Night of Error is a First-person narrative novel written by English author Desmond Bagley, and was first published in 1984. The manuscript was completed in 1962; however, Bagley desired to make revisions and never pursued publication. After his death in 1983, the work was completed using revisionary notes he had left behind, and was published posthumously by his widow.

Plot introduction
Mike Trevelyan, an English oceanographer, learns that his brother Mark, a marine biologist has died in suspicious circumstances while prospecting in the South Pacific. Although the two brothers were never very close, when an attempt is made to steal the few effects shipped back to the family, he decides to investigate.

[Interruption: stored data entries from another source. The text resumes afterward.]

(** * Lunar colony sandbox: the simulation core of [App.tsx]

    Shallow embedding of the tick engine, the auto-builder, the tile-click
    handler (placement and demolition), the research action and the goal
    claim action, in the two variants found in the sources:

    - the basic variant (the [App] module without atmosphere), and
    - the extended variant (atmosphere, food, terrain height, variants).

    Conventions.
    - A JavaScript [number] that the code treats as a quantity (credits,
      crew, yields, ratios, oxygen, ...) is an exact rational [Q]; array
      indices, loop bounds and map sizes are integers [Z].
    - [Math.floor] is [Qfloor], [Math.abs] is [Qabs], [Math.min]/[Math.max]
      are [Qmin]/[Qmax].
    - Reading [grid[y][x]] outside the array is [None]: the script would
      raise a TypeError on the property access that follows.
    - [Math.random], [Math.cos], [Math.sin], [Math.PI] and [Date.now] are
      inputs of the functions that call them.
    - The catalog [BUILDINGS], the research tree [TECH_TREE] and the
      per-capita rates [POP_*] come from the constants module of the
      extended variant, which is not among the sources: they are
      parameters of the development.  The same holds for its type
      declarations: tiles, stats and kinds carry the fields and tags that
      [App.tsx] reads and writes ([height], [oxygen], [co2], [food],
      [GreenRoad]) on top of those of [types.ts].
    - The goal service is modelled with the answer of the model API as an
      input; of the overlay and the map, the research panel, the status
      check of the guide, the scaling of the dashboard charts and the
      placement preview are modelled.  The news service, the random news
      alerts of the tick and the rest of the renderer are outside the
      model. *)

From Stdlib Require Import String.
From Stdlib Require Import ZArith QArith Qround Qminmax Qabs.
From Stdlib Require Import List Bool Lia Lqa.
Import ListNotations.

Local Open Scope Q_scope.

(** ** Numbers *)

Definition Qltb (a b : Q) : bool := negb (Qle_bool b a).
Definition Qgtb (a b : Q) : bool := Qltb b a.
Definition Qgeb (a b : Q) : bool := Qle_bool b a.

(** [Math.floor], as a number again. *)
Definition floor (q : Q) : Q := inject_Z (Qfloor q).

(** ** Building kinds ([types.ts], with the [GreenRoad] kind that the
    extended [App.tsx] refers to) *)

Module BuildingType.
Inductive t : Set :=
| None
| Road
| GreenRoad
| Residential
| Commercial
| Industrial
| Agriculture
| Park
| SolarPanel
| FusionReactor
| ResearchLab.

Definition eq_dec (a b : t) : {a = b} + {a <> b}.
Proof. decide equality. Defined.

Definition eqb (a b : t) : bool := if eq_dec a b then true else false.

Definition all : list t :=
  [None; Road; GreenRoad; Residential; Commercial; Industrial;
   Agriculture; Park; SolarPanel; FusionReactor; ResearchLab].
End BuildingType.

(** [available.includes(b)] *)
Definition includes (l : list BuildingType.t) (b : BuildingType.t) : bool :=
  existsb (BuildingType.eqb b) l.

(** ** Catalog entries *)

Module BuildingConfig.
Record t : Type := mk {
  cost : Q;
  name : string;
  popGen : Q;
  incomeGen : Q;
  powerGen : Q;
  scienceGen : Q;
  foodGen : Q;
  oxygenGen : Q;
  co2Gen : Q;
  width : Z;
  height : Z
}.
End BuildingConfig.

(** ** Tiles and the grid *)

Module TileData.
Record t : Type := mk {
  x : Z;
  y : Z;
  buildingType : BuildingType.t;
  ownerX : option Z;
  ownerY : option Z;
  variant : option Z;
  height : option Z
}.
End TileData.

Definition Grid : Type := list (list TileData.t).

Definition index {A : Type} (l : list A) (i : Z) : option A :=
  if (i <? 0)%Z then None else nth_error l (Z.to_nat i).

(** [grid[y][x]] *)
Definition tileAt (g : Grid) (x y : Z) : option TileData.t :=
  match index g y with
  | Some row => index row x
  | None => None
  end.

Fixpoint replaceNth {A : Type} (l : list A) (n : nat) (v : A) : option (list A) :=
  match l, n with
  | [], _ => None
  | _ :: tl, O => Some (v :: tl)
  | hd :: tl, S n' =>
      match replaceNth tl n' v with
      | Some tl' => Some (hd :: tl')
      | None => None
      end
  end.

Definition replaceAt {A : Type} (l : list A) (i : Z) (v : A) : option (list A) :=
  if (i <? 0)%Z then None else replaceNth l (Z.to_nat i) v.

(** [newGrid[y][x] = v], on the copy [currentGrid.map(row => [...row])].
    [None] when the position is not a tile of the grid (a missing row
    raises a TypeError; a missing column would grow the row). *)
Definition setTile (g : Grid) (x y : Z) (v : TileData.t) : option Grid :=
  match index g y with
  | Some row =>
      match replaceAt row x v with
      | Some row' => replaceAt g y row'
      | None => None
      end
  | None => None
  end.

(** Loop counters [0, 1, ..., n-1] of [for (let i = 0; i < n; i++)]. *)
Definition range (n : Z) : list Z := map Z.of_nat (seq 0 (Z.to_nat n)).

Arguments range : simpl never.

(** A loop whose body may leave the grid. *)
Fixpoint forEach {S : Type} (l : list Z) (body : Z -> S -> option S) (s : S)
  : option S :=
  match l with
  | [] => Some s
  | i :: l' =>
      match body i s with
      | Some s' => forEach l' body s'
      | None => None
      end
  end.

(** ** Goals, news, research nodes *)

Inductive TargetType : Set := population_t | money_t | building_count_t | science_t.

Module AIGoal.
Record t : Type := mk {
  description : string;
  targetType : TargetType;
  targetValue : Q;
  buildingType : option BuildingType.t;
  reward : Q;
  completed : bool
}.
End AIGoal.

Inductive Sentiment : Set := positive | negative | neutral.

Module NewsItem.
Record t : Type := mk {
  id : string;
  text : string;
  type : Sentiment
}.
End NewsItem.

Module TechNode.
Record t : Type := mk {
  id : string;
  name : string;
  cost : Q;
  unlocks : list BuildingType.t;
  prerequisites : list string
}.
End TechNode.

(** [prev => [...prev.slice(-12), item]] *)
Definition addNewsItem (feed : list NewsItem.t) (item : NewsItem.t) : list NewsItem.t :=
  skipn (length feed - 12) feed ++ [item].

(** [TECH_TREE.find(t => t.id === techId)] *)
Definition findTech (tree : list TechNode.t) (techId : string) : option TechNode.t :=
  find (fun t => String.eqb (TechNode.id t) techId) tree.

(** The effect that recomputes [unlockedBuildings]: a [Set] seeded with
    [None], filled in research order, then [Array.from]. *)
Definition setAdd (s : list BuildingType.t) (b : BuildingType.t) : list BuildingType.t :=
  if includes s b then s else s ++ [b].

Definition unlockedBuildingsOf (tree : list TechNode.t) (techs : list string)
  : list BuildingType.t :=
  fold_left
    (fun acc techId =>
       match findTech tree techId with
       | Some tech => fold_left setAdd (TechNode.unlocks tech) acc
       | None => acc
       end)
    techs [BuildingType.None].

(** ** The aggregation pass of the tick (shared by both variants; the basic
    variant does not read the three bio totals) *)

(** The string [`${ownerX},${ownerY}`] or [`${x},${y}`], as the pair it
    prints. *)
Definition RootId : Type := (Z * option Z)%type.

Definition rootIdOf (tile : TileData.t) : RootId :=
  match TileData.ownerX tile with
  | Some ox => (ox, TileData.ownerY tile)
  | None => (TileData.x tile, Some (TileData.y tile))
  end.

Definition optZ_eqb (a b : option Z) : bool :=
  match a, b with
  | Some u, Some v => (u =? v)%Z
  | None, None => true
  | _, _ => false
  end.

The only clues - a notebook written in a code, and a lump of deep sea rock indicates that Mark may have stumbled onto a potentially lucrative deposit of manganese and cobalt - lead Mike to contact his father's old crew of ex-commandos, and with the backing of a Canadian tycoon to launch an expedition to investigate the death and to look for the rich mineral deposits the brother had apparently discovered.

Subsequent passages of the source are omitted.